Figure 1. Detection of SARS-CoV-2 spike–specific T cells by peptide stimulation of whole peripheral blood from vaccinated individuals.

(A) Schematic representation of the workflow for the direct peptide stimulation of whole peripheral blood and the subsequent detection of cytokine secretion compared with a standard IFN-γ ELISPOT assay. (B) Six healthy individuals were vaccinated with 2 doses of BNT162b2 according to the recommended schedule (21 days apart), and whole-blood samples were longitudinally analyzed 7, 10, 20, and 30 days after each dose.
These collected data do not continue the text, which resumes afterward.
Lemma store_find_spec others s smid :
  cm_ok others s →
  ∃ rc o, mqtt3_db_message_store_find smid s = Some ((rc, o), s) ∧
    match o with
    | Some p => rc = MOSQ_ERR_SUCCESS ∧ p ∈ cm_store <$> msgs (ctx s)
    | None => rc = 1
    end.
Proof.
  intros [_ _ Hs _ _ _]. unfold mqtt3_db_message_store_find, bind, mget.
  assert (Hlive : ∀ m, m ∈ msgs (ctx s) → ∃ st, heap (mdb s) !! cm_store m = Some st).
  { intros m Hm. eapply store_ok_live; [exact Hs|]. apply elem_of_app. left.
    by apply list_elem_of_fmap_2. }
  assert (∃ rc o, store_find_loop (msgs (ctx s)) smid (mdb s) = Some (rc, o) ∧
    match o with Some p => rc = MOSQ_ERR_SUCCESS ∧ p ∈ cm_store <$> msgs (ctx s)
               | None => rc = 1 end) as (rc & o & Hl & Ho).
  { clear Hs. induction (msgs (ctx s)) as [|m l IH]; cbn [store_find_loop].
    - by eexists _, _.
    - destruct (Hlive m) as [st Hst]; [set_solver|]. unfold deref_store. rewrite Hst.
      cbn [mbind option_bind]. destruct (_ && _).
      + eexists _, _. split; [done|]. split; [done|]. cbn. set_solver.
      + destruct IH as (rc & o & -> & Ho); [set_solver|]. eexists _, _. split; [done|].
        destruct o; [|done]. cbn. set_solver. }
  rewrite Hl. by exists rc, o.
Qed.

Lemma timeout_msg_restated E d t m : msg_ok d m → restated m (timeout_msg E t m).
Proof.
  intros Hm. unfold timeout_msg. destruct (_ && _ && _); [|by eapply restated_refl].
  destruct Hm as (_ & _ & _ & Ho). split_and!; try done. cbn.
  destruct (state m); try done; auto.
Qed.

Lemma timeout_context_spec E others t s :
  cm_ok others s →
  wp (timeout_context E t) (λ _ s', step_ok others s s' ∧ mdb s' = mdb s ∧
    core <$> msgs (ctx s') = core <$> msgs (ctx s)) s.
Proof.
  intros Hok. destruct s as [c d]. apply wp_modify.
  assert (Hr : Forall2 restated (msgs c) (timeout_msg E t <$> msgs c)).
  { eapply Forall2_restated_fmap; [apply Hok|]. intros. by eapply timeout_msg_restated. }
  split; [by apply cm_ok_restate|]. split; [done|]. by apply restated_core.
Qed.

(** *** Reconnection *)

Lemma reset_out_restated d m :
  msg_ok d m → direction m = mosq_md_out → restated m (reset_out m).
Proof.
  intros Hm Hd. unfold reset_out. case_match; [by eapply restated_refl|].
  case_match; by split_and!.
Qed.

(** The effect of the first loop on one message. *)
Definition reset_msg (m : client_msg) : client_msg :=
  match direction m with mosq_md_out => reset_out m | mosq_md_in => m end.

(** The loop leaves everything but the queue alone. *)
Definition but_queue (c : mosquitto) : mosquitto :=
  set_msg_count12 (λ _, 0) (set_msg_count (λ _, 0) (set_last_msg (λ _, None) (set_msgs (λ _, []) c))).
Definition same_frame (c c' : mosquitto) : Prop := but_queue c' = but_queue c.

Lemma same_frame_fields c c' :
  same_frame c c' → ident c' = ident c ∧ c_bridge c' = c_bridge c ∧
  current_out_packet c' = current_out_packet c ∧ out_packet c' = out_packet c.
Proof.
  intros H. split_and!; [apply (f_equal ident) in H|apply (f_equal c_bridge) in H|
    apply (f_equal current_out_packet) in H|apply (f_equal out_packet) in H]; exact H.
Qed.

Lemma reset_loop_spec E n i s :
  let l := msgs (ctx s) in
  Forall (λ m, direction m = mosq_md_in → qos m = 2) (drop i l) →
  (length l - i ≤ n)%nat →
  wp (reset_loop E n i) (λ _ s', mdb s' = mdb s ∧ same_frame (ctx s) (ctx s') ∧
    msgs (ctx s') = take i l ++ (reset_msg <$> drop i l) ∧
    msg_count (ctx s') = msg_count (ctx s) + Z.of_nat (length (drop i l)) ∧
    msg_count12 (ctx s') = msg_count12 (ctx s) + count12 (drop i l) ∧
    last_msg (ctx s') = match last (drop i l) with
                        | Some m => Some (cm_ptr m) | None => last_msg (ctx s) end) s.
Proof.
  revert i s. induction n as [|n IH]; intros i s l Hin Hn; subst l; cbn [reset_loop];
    apply wp_bind, wp_get; destruct (msgs (ctx s) !! i) as [m|] eqn:Hi.
  1: { apply lookup_lt_Some in Hi. lia. }
  1, 3: apply wp_ret; apply lookup_ge_None in Hi;
    rewrite (drop_ge (msgs (ctx s)) i), (take_ge (msgs (ctx s)) i) by lia;
    unfold count12; cbn; rewrite app_nil_r, !Z.add_0_r; by split_and!.
  pose proof (lookup_lt_Some _ _ _ Hi) as Hlt.
  rewrite (drop_S (msgs (ctx s)) m i Hi) in Hin |- *. apply Forall_cons in Hin as [Hm Hin].
  apply wp_bind, wp_modify. apply wp_bind.
  set (s1 := CM (set_msg_count12 (λ n, if 0 <? qos m then n + 1 else n)
    (set_msg_count (λ n, n + 1) (set_last_msg (λ _, Some (cm_ptr m)) (ctx s)))) (mdb s)).
  assert (Hs1 : ∀ Q : unit → cm → Prop, Q tt s1 →
    wp (if 0 <? qos m then upd_ctx (set_msg_count12 (λ n, n + 1)) else ret tt) Q
      (CM (set_msg_count (λ n, n + 1) (set_last_msg (λ _, Some (cm_ptr m)) (ctx s))) (mdb s))).
  { intros Q HQ. unfold s1 in HQ. destruct (0 <? qos m); [by apply wp_modify|].
    apply wp_ret. by destruct s as [[] ?]. }
  apply Hs1. clear Hs1. apply wp_bind.
  assert (Hs2 : ∀ Q : unit → cm → Prop,
    Q tt (CM (set_msgs (λ l, alter reset_msg i l) (ctx s1)) (mdb s)) →
    wp (match direction m with
        | mosq_md_in => if qos m =? 2 then ret tt else _message_remove E i
        | mosq_md_out => upd_msg i reset_out
        end) Q s1).
  { intros Q HQ. destruct (direction m) eqn:Hd.
    - rewrite (proj2 (Z.eqb_eq _ _)) by auto. apply wp_ret.
      replace s1 with (CM (set_msgs (λ l, alter reset_msg i l) (ctx s1)) (mdb s)); [done|].
      unfold s1, set_msgs. cbn. f_equal.
      assert (Hfix : reset_msg m = m) by (unfold reset_msg; by rewrite Hd).
      rewrite (list_alter_fix reset_msg (msgs (ctx s)) i m Hi Hfix).
      by destruct s as [[] ?].
    - apply wp_modify.
      replace (set_msgs (alter reset_out i) (ctx s1))
        with (set_msgs (λ l, alter reset_msg i l) (ctx s1)); [done|].
      unfold set_msgs. f_equal. cbn. apply (list_alter_ext_at _ _ _ _ m); [done|].
      unfold reset_msg. by rewrite Hd. }
  apply Hs2. clear Hs2. eapply wp_mono.
  - apply IH; cbn; [|rewrite length_alter; lia].
    by rewrite drop_alter_lt by lia.
  - cbn. intros _ s' (Hd & Hfr & Hl & Hc & Hc12 & Hlast).
    rewrite drop_alter_lt in Hl, Hc, Hc12, Hlast by lia.
    split; [done|]. split; [done|]. split_and!.
    + rewrite Hl. erewrite take_S_r by (by rewrite list_lookup_alter_eq, Hi).
      rewrite take_alter_ge by lia. by rewrite <-(assoc_L (++)).
    + rewrite Hc. cbn [length]. lia.
    + rewrite Hc12, count12_cons. destruct (0 <? qos m); lia.
    + rewrite Hlast. rewrite last_cons. by destruct (last (drop (S i) (msgs (ctx s)))).
Qed.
The collected whole blood was either directly stimulated for 16 hours with peptide pools specific for the spike protein (red or black line) or NP (red or black shaded area), or immediately processed with Ficoll density gradient centrifugation to isolate PBMCs. A standard IFN-γ ELISPOT assay using the SpG- or NP-specific peptide pools was then set up using the freshly isolated PBMCs. The quantity of secreted IFN-γ in stimulated whole blood (red line) was compared with the frequency of peptide-reactive PBMCs quantified by IFN-γ ELISPOT (black line). (C) The levels of secreted IL-2 (blue line) in whole blood stimulated with the SpG peptide pool were compared with the amount of IFN-γ detected. (D) Linear regression analysis of the concentrations of IFN-γ and IL-2 in SpG-specific peptide pool–stimulated whole blood and the corresponding frequency of spike-specific PBMCs (n = 6; 48 samples). Dotted lines denote the 95% CI.